* [INSTRUCTIONS FOR THE TASK]
The required answer is each line in the entries below where "Inductive" occurs.

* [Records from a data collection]
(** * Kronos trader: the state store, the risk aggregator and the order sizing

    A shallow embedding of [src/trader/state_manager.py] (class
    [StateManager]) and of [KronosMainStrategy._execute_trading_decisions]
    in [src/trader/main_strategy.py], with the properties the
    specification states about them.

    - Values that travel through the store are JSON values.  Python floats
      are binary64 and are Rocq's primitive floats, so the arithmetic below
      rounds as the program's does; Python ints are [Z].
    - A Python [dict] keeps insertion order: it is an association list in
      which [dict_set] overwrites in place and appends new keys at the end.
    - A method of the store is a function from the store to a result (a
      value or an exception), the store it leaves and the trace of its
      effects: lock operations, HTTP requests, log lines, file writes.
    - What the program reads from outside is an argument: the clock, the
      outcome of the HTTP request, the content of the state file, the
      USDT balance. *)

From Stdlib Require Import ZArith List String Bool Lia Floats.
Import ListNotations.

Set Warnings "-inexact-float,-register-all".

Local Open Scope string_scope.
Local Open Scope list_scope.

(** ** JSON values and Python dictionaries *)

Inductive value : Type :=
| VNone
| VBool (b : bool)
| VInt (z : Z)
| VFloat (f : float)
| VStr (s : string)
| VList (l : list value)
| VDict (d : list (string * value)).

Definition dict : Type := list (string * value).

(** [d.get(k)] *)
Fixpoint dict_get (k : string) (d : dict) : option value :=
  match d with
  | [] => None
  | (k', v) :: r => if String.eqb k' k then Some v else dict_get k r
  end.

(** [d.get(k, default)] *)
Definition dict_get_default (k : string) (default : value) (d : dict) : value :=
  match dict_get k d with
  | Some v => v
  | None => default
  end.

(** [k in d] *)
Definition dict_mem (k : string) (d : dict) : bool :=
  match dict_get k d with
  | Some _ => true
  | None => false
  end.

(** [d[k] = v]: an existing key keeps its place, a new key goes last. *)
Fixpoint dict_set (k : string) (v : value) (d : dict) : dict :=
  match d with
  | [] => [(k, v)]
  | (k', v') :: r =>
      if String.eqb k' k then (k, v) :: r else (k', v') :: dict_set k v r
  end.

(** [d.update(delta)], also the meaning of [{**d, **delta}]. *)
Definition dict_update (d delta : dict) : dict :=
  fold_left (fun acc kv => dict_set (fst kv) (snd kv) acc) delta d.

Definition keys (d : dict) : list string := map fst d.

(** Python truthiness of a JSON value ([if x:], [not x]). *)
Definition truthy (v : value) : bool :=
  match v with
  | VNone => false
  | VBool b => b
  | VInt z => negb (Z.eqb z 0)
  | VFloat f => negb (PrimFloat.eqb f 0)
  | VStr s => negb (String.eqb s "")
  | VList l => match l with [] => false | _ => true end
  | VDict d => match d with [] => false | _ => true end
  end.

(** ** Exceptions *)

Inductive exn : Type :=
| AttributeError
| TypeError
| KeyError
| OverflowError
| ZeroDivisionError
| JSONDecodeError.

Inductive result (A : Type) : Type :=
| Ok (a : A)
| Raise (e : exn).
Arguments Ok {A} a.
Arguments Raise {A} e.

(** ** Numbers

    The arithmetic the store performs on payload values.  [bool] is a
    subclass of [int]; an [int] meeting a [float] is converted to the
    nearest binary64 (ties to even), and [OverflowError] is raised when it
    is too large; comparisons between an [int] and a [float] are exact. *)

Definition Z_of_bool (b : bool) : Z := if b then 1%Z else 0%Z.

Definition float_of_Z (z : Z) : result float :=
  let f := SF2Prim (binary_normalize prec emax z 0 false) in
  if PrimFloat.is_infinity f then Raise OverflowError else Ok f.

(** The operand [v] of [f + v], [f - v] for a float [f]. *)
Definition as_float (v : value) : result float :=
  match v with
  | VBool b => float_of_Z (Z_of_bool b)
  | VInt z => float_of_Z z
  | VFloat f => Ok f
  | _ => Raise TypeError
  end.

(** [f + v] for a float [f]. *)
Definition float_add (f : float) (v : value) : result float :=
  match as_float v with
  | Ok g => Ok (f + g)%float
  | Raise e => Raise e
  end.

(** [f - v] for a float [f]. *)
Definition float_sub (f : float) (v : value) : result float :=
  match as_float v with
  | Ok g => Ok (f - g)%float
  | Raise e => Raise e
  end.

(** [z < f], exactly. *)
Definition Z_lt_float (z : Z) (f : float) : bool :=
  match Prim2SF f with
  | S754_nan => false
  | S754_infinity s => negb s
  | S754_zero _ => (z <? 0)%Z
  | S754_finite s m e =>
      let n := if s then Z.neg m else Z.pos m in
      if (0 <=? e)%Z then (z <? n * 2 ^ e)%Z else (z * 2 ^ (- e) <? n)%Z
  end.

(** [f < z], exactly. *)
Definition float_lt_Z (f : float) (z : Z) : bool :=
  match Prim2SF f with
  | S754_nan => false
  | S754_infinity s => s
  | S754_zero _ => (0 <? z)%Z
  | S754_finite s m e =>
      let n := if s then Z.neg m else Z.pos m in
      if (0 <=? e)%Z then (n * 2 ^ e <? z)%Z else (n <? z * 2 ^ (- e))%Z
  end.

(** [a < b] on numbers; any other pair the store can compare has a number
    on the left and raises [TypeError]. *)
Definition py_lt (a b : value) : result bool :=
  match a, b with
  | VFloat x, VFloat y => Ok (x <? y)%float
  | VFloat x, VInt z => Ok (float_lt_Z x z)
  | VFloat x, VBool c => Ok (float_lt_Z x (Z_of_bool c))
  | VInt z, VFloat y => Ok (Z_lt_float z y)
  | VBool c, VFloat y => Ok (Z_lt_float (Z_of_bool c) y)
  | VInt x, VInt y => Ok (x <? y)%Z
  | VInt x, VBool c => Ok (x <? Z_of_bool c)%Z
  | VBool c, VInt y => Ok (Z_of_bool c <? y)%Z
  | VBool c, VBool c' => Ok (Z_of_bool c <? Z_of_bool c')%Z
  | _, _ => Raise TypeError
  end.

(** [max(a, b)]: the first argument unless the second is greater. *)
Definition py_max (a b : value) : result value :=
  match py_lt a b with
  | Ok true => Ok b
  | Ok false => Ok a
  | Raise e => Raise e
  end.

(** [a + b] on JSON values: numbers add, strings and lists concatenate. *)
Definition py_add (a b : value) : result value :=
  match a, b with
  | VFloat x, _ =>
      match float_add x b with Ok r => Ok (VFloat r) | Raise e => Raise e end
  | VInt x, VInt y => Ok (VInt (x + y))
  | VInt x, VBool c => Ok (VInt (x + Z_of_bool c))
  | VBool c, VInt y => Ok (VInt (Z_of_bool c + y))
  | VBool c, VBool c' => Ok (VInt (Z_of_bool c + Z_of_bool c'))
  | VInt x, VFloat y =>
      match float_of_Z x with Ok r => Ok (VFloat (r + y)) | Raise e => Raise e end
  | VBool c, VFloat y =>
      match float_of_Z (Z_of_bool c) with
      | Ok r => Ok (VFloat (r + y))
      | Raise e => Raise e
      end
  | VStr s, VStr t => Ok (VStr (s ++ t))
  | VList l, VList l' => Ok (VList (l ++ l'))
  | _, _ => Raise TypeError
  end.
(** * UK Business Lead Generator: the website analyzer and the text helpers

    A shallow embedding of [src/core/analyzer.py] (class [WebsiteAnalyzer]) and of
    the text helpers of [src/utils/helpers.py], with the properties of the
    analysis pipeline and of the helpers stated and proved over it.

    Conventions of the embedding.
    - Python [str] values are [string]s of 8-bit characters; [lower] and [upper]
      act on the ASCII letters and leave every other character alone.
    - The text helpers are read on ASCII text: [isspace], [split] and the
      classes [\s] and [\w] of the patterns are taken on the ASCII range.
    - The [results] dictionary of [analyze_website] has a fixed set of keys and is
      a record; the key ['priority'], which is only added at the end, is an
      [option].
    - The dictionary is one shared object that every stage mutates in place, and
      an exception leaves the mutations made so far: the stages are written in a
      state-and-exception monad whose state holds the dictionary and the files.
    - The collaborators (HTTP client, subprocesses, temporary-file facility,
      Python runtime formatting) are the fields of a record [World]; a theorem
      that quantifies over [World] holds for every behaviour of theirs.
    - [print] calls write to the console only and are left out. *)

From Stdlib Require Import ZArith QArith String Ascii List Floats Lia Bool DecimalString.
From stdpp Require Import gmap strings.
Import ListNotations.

* [FINAL ANSWER]
Inductive value : Type :=
Inductive exn : Type :=
Inductive result (A : Type) : Type :=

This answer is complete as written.